Please repeat all of the records, keeping every word unchanged.
(Beginning of Materials provided)
(** C5. Once the tag is settled, [getManifest] first sends the manifest
    request without credentials. If that request is answered, the document
    is returned and nothing else is sent. If it fails with 401, and only
    then, the token endpoint is asked for a token of scope
    [repository:<repo>:pull]; with the token in hand the same request is
    sent once more, now with [Authorization: Bearer <token>], and its
    outcome, the document on success, is the outcome of [getManifest].
    After a failure other than 401 neither the token request nor a second
    manifest request is sent, and an error is raised. *)
Theorem getManifest_fetch_policy net repo tag_arg log0 tag log :
  known_tag net repo tag_arg log0 tag log ->
  let attempt := manifest_request repo tag None in
  let ask := token_request repo in
  let call := DockerRegistryClient.getManifest net repo tag_arg log0 in
  headers attempt = [("Accept", MANIFEST_ACCEPT)] /\
  url ask = "https://auth.docker.io/token?service=registry.docker.io&scope=repository:"
            +:+ repo +:+ ":pull" /\
  (exists sent, call.2 = log ++ attempt :: sent) /\
  (forall doc,
     registry_manifests net log attempt = Answer doc ->
     call = (Ok doc, log ++ [attempt])) /\
  (forall e,
     registry_manifests net log attempt = Failure e ->
     status_is e 401 = true ->
     (exists sent, call.2 = log ++ attempt :: ask :: sent) /\
     (forall tk,
        auth_token net (log ++ [attempt]) ask = Answer (mkToken (Some tk)) ->
        tk <> "" ->
        let retry := manifest_request repo tag (Some tk) in
        url retry = url attempt /\
        headers retry = ("Authorization", "Bearer " +:+ tk) :: headers attempt /\
        call = (match registry_manifests net (log ++ [attempt; ask]) retry with
                | Answer doc => Ok doc
                | Failure e' => Throw e'
                end, log ++ [attempt; ask; retry]))) /\
  (forall e,
     registry_manifests net log attempt = Failure e ->
     status_is e 401 = false ->
     exists e', call.1 = Throw e' /\
       (call.2 = log ++ [attempt] \/ call.2 = log ++ [attempt; tags_request repo])).
Proof.
  intros Hknown attempt ask call.
  assert (Hcall : call = DockerRegistryClient.requestManifest net repo tag log)
    by (apply getManifest_known_tag, Hknown).
  rewrite Hcall.
  split; [reflexivity|]. split; [reflexivity|].
  split; [apply requestManifest_first_request|].
  rewrite requestManifest_run. fold attempt.
  rewrite getDockerHubAuthToken_run. fold ask.
  split; [|split].
  - by intros doc ->.
  - intros e Hfail H401. rewrite Hfail, H401. split.
    + destruct (auth_token net (log ++ [attempt]) ask) as [data|e'].
      * destruct (truthy (token data)) as [tk|]; simpl.
        -- exists [manifest_request repo tag (Some tk)]. by rewrite <- !app_assoc.
        -- exists []. by rewrite <- app_assoc.
      * exists []. simpl. by rewrite <- app_assoc.
    + intros tk Hask Htk. rewrite Hask. simpl token.
      rewrite (truthy_nonempty _ Htk). cbv zeta.
      split; [reflexivity|]. split; [reflexivity|].
      rewrite <- !app_assoc. reflexivity.
  - intros e Hfail H401. rewrite Hfail, H401.
    destruct (status_is e 404); simpl; eexists; split; try reflexivity.
    + right. by rewrite <- app_assoc.
    + by left.
Qed.


(** C7. Called without a tag, [getManifest] first asks for the tags of the
    repository. With no tag reported it returns an absent manifest and has
    sent the tag listing request only. Otherwise the next request is the
    manifest request for ["latest"] when ["latest"] is among the tags, and
    for the first reported tag when it is not, and [getManifest] goes on as
    it does for that tag. *)
Theorem getManifest_without_tag net repo tag_arg log :
  truthy tag_arg = None ->
  let call := DockerRegistryClient.getManifest net repo tag_arg log in
  let listing := log ++ [tags_request repo] in
  exists tags,
    DockerRegistryClient.getRepositoryTags net repo log = (Ok tags, listing) /\
    (tags = [] -> call = (Ok None, listing)) /\
    (forall first rest, tags = first :: rest ->
       let tag := if bool_decide ("latest" ∈ tags) then "latest" else first in
       call = DockerRegistryClient.requestManifest net repo tag listing /\
       known_tag net repo tag_arg log tag listing /\
       exists sent, call.2 = listing ++ manifest_request repo tag None :: sent).
Proof.
  intros Hnone call listing.
  exists (reported_tags net log repo).
  split; [apply getRepositoryTags_run|]. split.
  - intros Hempty. unfold call, DockerRegistryClient.getManifest.
    rewrite Hnone. unfold bind. rewrite getRepositoryTags_run, Hempty. reflexivity.
  - intros first rest Htags tag.
    assert (Hknown : known_tag net repo tag_arg log tag listing).
    { replace tag with (default_tag (reported_tags net log repo))
        by (unfold default_tag, tag; rewrite Htags; reflexivity).
      eapply tag_selected; [done | apply getRepositoryTags_run |].
      by rewrite Htags. }
    split; [apply getManifest_known_tag, Hknown|]. split; [done|].
    unfold call. rewrite (getManifest_known_tag _ _ _ _ _ _ Hknown).
    apply requestManifest_first_request.
Qed.

(** ** Application locations *)

Lemma rev_app_not_empty t acc : acc <> "" -> String.rev_app t acc <> "".
Proof.
  revert acc. induction t as [|d t IH]; intros acc Hacc; simpl; [done|].
  by apply IH.
Qed.

Lemma drop_white_space_rev_app t acc :
  drop_white_space acc <> "" -> drop_white_space (String.rev_app t acc) <> "".
Proof.
  revert acc. induction t as [|d t IH]; intros acc Hacc; simpl; [done|].
  apply IH. simpl. by destruct (is_white_space d).
Qed.

(** A string that starts with a character other than white space is not
    blank. *)
Lemma blank_starts c rest : is_white_space c = false -> blank (String c rest) = false.
Proof.
  intros Hc. unfold blank, trim, String.rev.
  cbn [String.eqb orb drop_white_space String.rev_app]. rewrite Hc.
  cbn [String.rev_app].
  pose proof (drop_white_space_rev_app rest (String c "")) as Hkept.
  cbn [drop_white_space] in Hkept. rewrite Hc in Hkept.
  destruct (drop_white_space (String.rev_app rest (String c ""))) as [|d u];
    [by destruct Hkept|].
  cbn [String.rev_app].
  pose proof (rev_app_not_empty u (String d "")) as Hrev.
  destruct (String.rev_app u (String d "")); [by destruct Hrev | reflexivity].
Qed.

Lemma blank_namespaced r : blank (DOCKER_HUB_NAMESPACE +:+ "/" +:+ r) = false.
Proof. apply blank_starts. reflexivity. Qed.

Lemma create_run location log :
  AppLocation.create location log =
    (if blank location then Throw (Error "App location cannot be empty.")
     else Ok (AppLocation.mk location), log).
Proof. unfold AppLocation.create. by destruct (blank location). Qed.

(** ** The aggregator, one repository *)

Section one_repository.
Variable client : RegistryClient.

Lemma basicApp_run repoInfo repoName log :
  blank repoName = false ->
  AppRepository.basicApp repoInfo repoName log =
    (Ok (Some (basicRecord repoInfo repoName)), log).
Proof.
  intros Hvalid. unfold AppRepository.basicApp, bind.
  rewrite create_run, Hvalid. reflexivity.
Qed.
(End of Materials provided)
Task result =>
(** C5. Once the tag is settled, [getManifest] first sends the manifest
    request without credentials. If that request is answered, the document
    is returned and nothing else is sent. If it fails with 401, and only
    then, the token endpoint is asked for a token of scope
    [repository:<repo>:pull]; with the token in hand the same request is
    sent once more, now with [Authorization: Bearer <token>], and its
    outcome, the document on success, is the outcome of [getManifest].
    After a failure other than 401 neither the token request nor a second
    manifest request is sent, and an error is raised. *)
Theorem getManifest_fetch_policy net repo tag_arg log0 tag log :
  known_tag net repo tag_arg log0 tag log ->
  let attempt := manifest_request repo tag None in
  let ask := token_request repo in
  let call := DockerRegistryClient.getManifest net repo tag_arg log0 in
  headers attempt = [("Accept", MANIFEST_ACCEPT)] /\
  url ask = "https://auth.docker.io/token?service=registry.docker.io&scope=repository:"
            +:+ repo +:+ ":pull" /\
  (exists sent, call.2 = log ++ attempt :: sent) /\
  (forall doc,
     registry_manifests net log attempt = Answer doc ->
     call = (Ok doc, log ++ [attempt])) /\
  (forall e,
     registry_manifests net log attempt = Failure e ->
     status_is e 401 = true ->
     (exists sent, call.2 = log ++ attempt :: ask :: sent) /\
     (forall tk,
        auth_token net (log ++ [attempt]) ask = Answer (mkToken (Some tk)) ->
        tk <> "" ->
        let retry := manifest_request repo tag (Some tk) in
        url retry = url attempt /\
        headers retry = ("Authorization", "Bearer " +:+ tk) :: headers attempt /\
        call = (match registry_manifests net (log ++ [attempt; ask]) retry with
                | Answer doc => Ok doc
                | Failure e' => Throw e'
                end, log ++ [attempt; ask; retry]))) /\
  (forall e,
     registry_manifests net log attempt = Failure e ->
     status_is e 401 = false ->
     exists e', call.1 = Throw e' /\
       (call.2 = log ++ [attempt] \/ call.2 = log ++ [attempt; tags_request repo])).
Proof.
  intros Hknown attempt ask call.
  assert (Hcall : call = DockerRegistryClient.requestManifest net repo tag log)
    by (apply getManifest_known_tag, Hknown).
  rewrite Hcall.
  split; [reflexivity|]. split; [reflexivity|].
  split; [apply requestManifest_first_request|].
  rewrite requestManifest_run. fold attempt.
  rewrite getDockerHubAuthToken_run. fold ask.
  split; [|split].
  - by intros doc ->.
  - intros e Hfail H401. rewrite Hfail, H401. split.
    + destruct (auth_token net (log ++ [attempt]) ask) as [data|e'].
      * destruct (truthy (token data)) as [tk|]; simpl.
        -- exists [manifest_request repo tag (Some tk)]. by rewrite <- !app_assoc.
        -- exists []. by rewrite <- app_assoc.
      * exists []. simpl. by rewrite <- app_assoc.
    + intros tk Hask Htk. rewrite Hask. simpl token.
      rewrite (truthy_nonempty _ Htk). cbv zeta.
      split; [reflexivity|]. split; [reflexivity|].
      rewrite <- !app_assoc. reflexivity.
  - intros e Hfail H401. rewrite Hfail, H401.
    destruct (status_is e 404); simpl; eexists; split; try reflexivity.
    + right. by rewrite <- app_assoc.
    + by left.
Qed.


(** C7. Called without a tag, [getManifest] first asks for the tags of the
    repository. With no tag reported it returns an absent manifest and has
    sent the tag listing request only. Otherwise the next request is the
    manifest request for ["latest"] when ["latest"] is among the tags, and
    for the first reported tag when it is not, and [getManifest] goes on as
    it does for that tag. *)
Theorem getManifest_without_tag net repo tag_arg log :
  truthy tag_arg = None ->
  let call := DockerRegistryClient.getManifest net repo tag_arg log in
  let listing := log ++ [tags_request repo] in
  exists tags,
    DockerRegistryClient.getRepositoryTags net repo log = (Ok tags, listing) /\
    (tags = [] -> call = (Ok None, listing)) /\
    (forall first rest, tags = first :: rest ->
       let tag := if bool_decide ("latest" ∈ tags) then "latest" else first in
       call = DockerRegistryClient.requestManifest net repo tag listing /\
       known_tag net repo tag_arg log tag listing /\
       exists sent, call.2 = listing ++ manifest_request repo tag None :: sent).
Proof.
  intros Hnone call listing.
  exists (reported_tags net log repo).
  split; [apply getRepositoryTags_run|]. split.
  - intros Hempty. unfold call, DockerRegistryClient.getManifest.
    rewrite Hnone. unfold bind. rewrite getRepositoryTags_run, Hempty. reflexivity.
  - intros first rest Htags tag.
    assert (Hknown : known_tag net repo tag_arg log tag listing).
    { replace tag with (default_tag (reported_tags net log repo))
        by (unfold default_tag, tag; rewrite Htags; reflexivity).
      eapply tag_selected; [done | apply getRepositoryTags_run |].
      by rewrite Htags. }
    split; [apply getManifest_known_tag, Hknown|]. split; [done|].
    unfold call. rewrite (getManifest_known_tag _ _ _ _ _ _ Hknown).
    apply requestManifest_first_request.
Qed.

(** ** Application locations *)

Lemma rev_app_not_empty t acc : acc <> "" -> String.rev_app t acc <> "".
Proof.
  revert acc. induction t as [|d t IH]; intros acc Hacc; simpl; [done|].
  by apply IH.
Qed.

Lemma drop_white_space_rev_app t acc :
  drop_white_space acc <> "" -> drop_white_space (String.rev_app t acc) <> "".
Proof.
  revert acc. induction t as [|d t IH]; intros acc Hacc; simpl; [done|].
  apply IH. simpl. by destruct (is_white_space d).
Qed.

(** A string that starts with a character other than white space is not
    blank. *)
Lemma blank_starts c rest : is_white_space c = false -> blank (String c rest) = false.
Proof.
  intros Hc. unfold blank, trim, String.rev.
  cbn [String.eqb orb drop_white_space String.rev_app]. rewrite Hc.
  cbn [String.rev_app].
  pose proof (drop_white_space_rev_app rest (String c "")) as Hkept.
  cbn [drop_white_space] in Hkept. rewrite Hc in Hkept.
  destruct (drop_white_space (String.rev_app rest (String c ""))) as [|d u];
    [by destruct Hkept|].
  cbn [String.rev_app].
  pose proof (rev_app_not_empty u (String d "")) as Hrev.
  destruct (String.rev_app u (String d "")); [by destruct Hrev | reflexivity].
Qed.

Lemma blank_namespaced r : blank (DOCKER_HUB_NAMESPACE +:+ "/" +:+ r) = false.
Proof. apply blank_starts. reflexivity. Qed.

Lemma create_run location log :
  AppLocation.create location log =
    (if blank location then Throw (Error "App location cannot be empty.")
     else Ok (AppLocation.mk location), log).
Proof. unfold AppLocation.create. by destruct (blank location). Qed.

(** ** The aggregator, one repository *)

Section one_repository.
Variable client : RegistryClient.

Lemma basicApp_run repoInfo repoName log :
  blank repoName = false ->
  AppRepository.basicApp repoInfo repoName log =
    (Ok (Some (basicRecord repoInfo repoName)), log).
Proof.
  intros Hvalid. unfold AppRepository.basicApp, bind.
  rewrite create_run, Hvalid. reflexivity.
Qed.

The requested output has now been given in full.